> DATA FOR PROCESSING:
··········

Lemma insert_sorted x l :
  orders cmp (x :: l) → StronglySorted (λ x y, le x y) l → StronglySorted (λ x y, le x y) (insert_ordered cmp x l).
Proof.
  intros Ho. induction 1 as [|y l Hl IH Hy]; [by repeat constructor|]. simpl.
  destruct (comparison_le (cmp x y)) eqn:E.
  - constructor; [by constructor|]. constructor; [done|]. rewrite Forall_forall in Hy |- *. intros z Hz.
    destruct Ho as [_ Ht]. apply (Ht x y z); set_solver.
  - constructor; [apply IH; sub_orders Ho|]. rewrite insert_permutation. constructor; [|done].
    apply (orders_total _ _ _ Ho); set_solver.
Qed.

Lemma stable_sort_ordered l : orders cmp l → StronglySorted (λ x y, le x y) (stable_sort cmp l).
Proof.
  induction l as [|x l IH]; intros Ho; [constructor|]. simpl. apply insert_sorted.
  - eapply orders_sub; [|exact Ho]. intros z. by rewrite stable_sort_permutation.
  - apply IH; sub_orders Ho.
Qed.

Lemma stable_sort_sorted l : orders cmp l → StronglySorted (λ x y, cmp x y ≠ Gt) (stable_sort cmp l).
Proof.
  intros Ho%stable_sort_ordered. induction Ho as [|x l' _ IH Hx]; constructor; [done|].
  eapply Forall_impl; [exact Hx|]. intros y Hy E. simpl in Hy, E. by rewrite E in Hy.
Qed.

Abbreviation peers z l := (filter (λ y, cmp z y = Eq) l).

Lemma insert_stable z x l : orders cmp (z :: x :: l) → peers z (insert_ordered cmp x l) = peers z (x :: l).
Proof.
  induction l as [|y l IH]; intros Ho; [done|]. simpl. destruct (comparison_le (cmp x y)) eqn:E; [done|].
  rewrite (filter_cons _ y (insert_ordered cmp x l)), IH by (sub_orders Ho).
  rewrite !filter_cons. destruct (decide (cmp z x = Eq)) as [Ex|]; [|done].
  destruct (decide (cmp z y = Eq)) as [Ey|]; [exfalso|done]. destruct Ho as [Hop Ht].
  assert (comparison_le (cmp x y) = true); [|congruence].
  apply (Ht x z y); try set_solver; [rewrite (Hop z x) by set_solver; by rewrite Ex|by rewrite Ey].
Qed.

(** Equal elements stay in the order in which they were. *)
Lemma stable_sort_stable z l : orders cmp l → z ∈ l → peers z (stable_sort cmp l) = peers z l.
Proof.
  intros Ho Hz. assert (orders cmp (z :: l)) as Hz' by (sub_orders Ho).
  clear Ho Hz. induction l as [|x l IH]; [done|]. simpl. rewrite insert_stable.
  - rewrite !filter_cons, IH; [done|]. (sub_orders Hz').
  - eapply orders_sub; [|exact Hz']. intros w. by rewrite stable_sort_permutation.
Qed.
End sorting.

··········

> YOUR OBJECTIVE: All the lines above must be output exactly, with none omitted.

> SOLUTION:
Lemma insert_sorted x l :
  orders cmp (x :: l) → StronglySorted (λ x y, le x y) l → StronglySorted (λ x y, le x y) (insert_ordered cmp x l).
Proof.
  intros Ho. induction 1 as [|y l Hl IH Hy]; [by repeat constructor|]. simpl.
  destruct (comparison_le (cmp x y)) eqn:E.
  - constructor; [by constructor|]. constructor; [done|]. rewrite Forall_forall in Hy |- *. intros z Hz.
    destruct Ho as [_ Ht]. apply (Ht x y z); set_solver.
  - constructor; [apply IH; sub_orders Ho|]. rewrite insert_permutation. constructor; [|done].
    apply (orders_total _ _ _ Ho); set_solver.
Qed.

Lemma stable_sort_ordered l : orders cmp l → StronglySorted (λ x y, le x y) (stable_sort cmp l).
Proof.
  induction l as [|x l IH]; intros Ho; [constructor|]. simpl. apply insert_sorted.
  - eapply orders_sub; [|exact Ho]. intros z. by rewrite stable_sort_permutation.
  - apply IH; sub_orders Ho.
Qed.

Lemma stable_sort_sorted l : orders cmp l → StronglySorted (λ x y, cmp x y ≠ Gt) (stable_sort cmp l).
Proof.
  intros Ho%stable_sort_ordered. induction Ho as [|x l' _ IH Hx]; constructor; [done|].
  eapply Forall_impl; [exact Hx|]. intros y Hy E. simpl in Hy, E. by rewrite E in Hy.
Qed.

Abbreviation peers z l := (filter (λ y, cmp z y = Eq) l).

Lemma insert_stable z x l : orders cmp (z :: x :: l) → peers z (insert_ordered cmp x l) = peers z (x :: l).
Proof.
  induction l as [|y l IH]; intros Ho; [done|]. simpl. destruct (comparison_le (cmp x y)) eqn:E; [done|].
  rewrite (filter_cons _ y (insert_ordered cmp x l)), IH by (sub_orders Ho).
  rewrite !filter_cons. destruct (decide (cmp z x = Eq)) as [Ex|]; [|done].
  destruct (decide (cmp z y = Eq)) as [Ey|]; [exfalso|done]. destruct Ho as [Hop Ht].
  assert (comparison_le (cmp x y) = true); [|congruence].
  apply (Ht x z y); try set_solver; [rewrite (Hop z x) by set_solver; by rewrite Ex|by rewrite Ey].
Qed.

(** Equal elements stay in the order in which they were. *)
Lemma stable_sort_stable z l : orders cmp l → z ∈ l → peers z (stable_sort cmp l) = peers z l.
Proof.
  intros Ho Hz. assert (orders cmp (z :: l)) as Hz' by (sub_orders Ho).
  clear Ho Hz. induction l as [|x l IH]; [done|]. simpl. rewrite insert_stable.
  - rewrite !filter_cons, IH; [done|]. (sub_orders Hz').
  - eapply orders_sub; [|exact Hz']. intros w. by rewrite stable_sort_permutation.
Qed.
End sorting.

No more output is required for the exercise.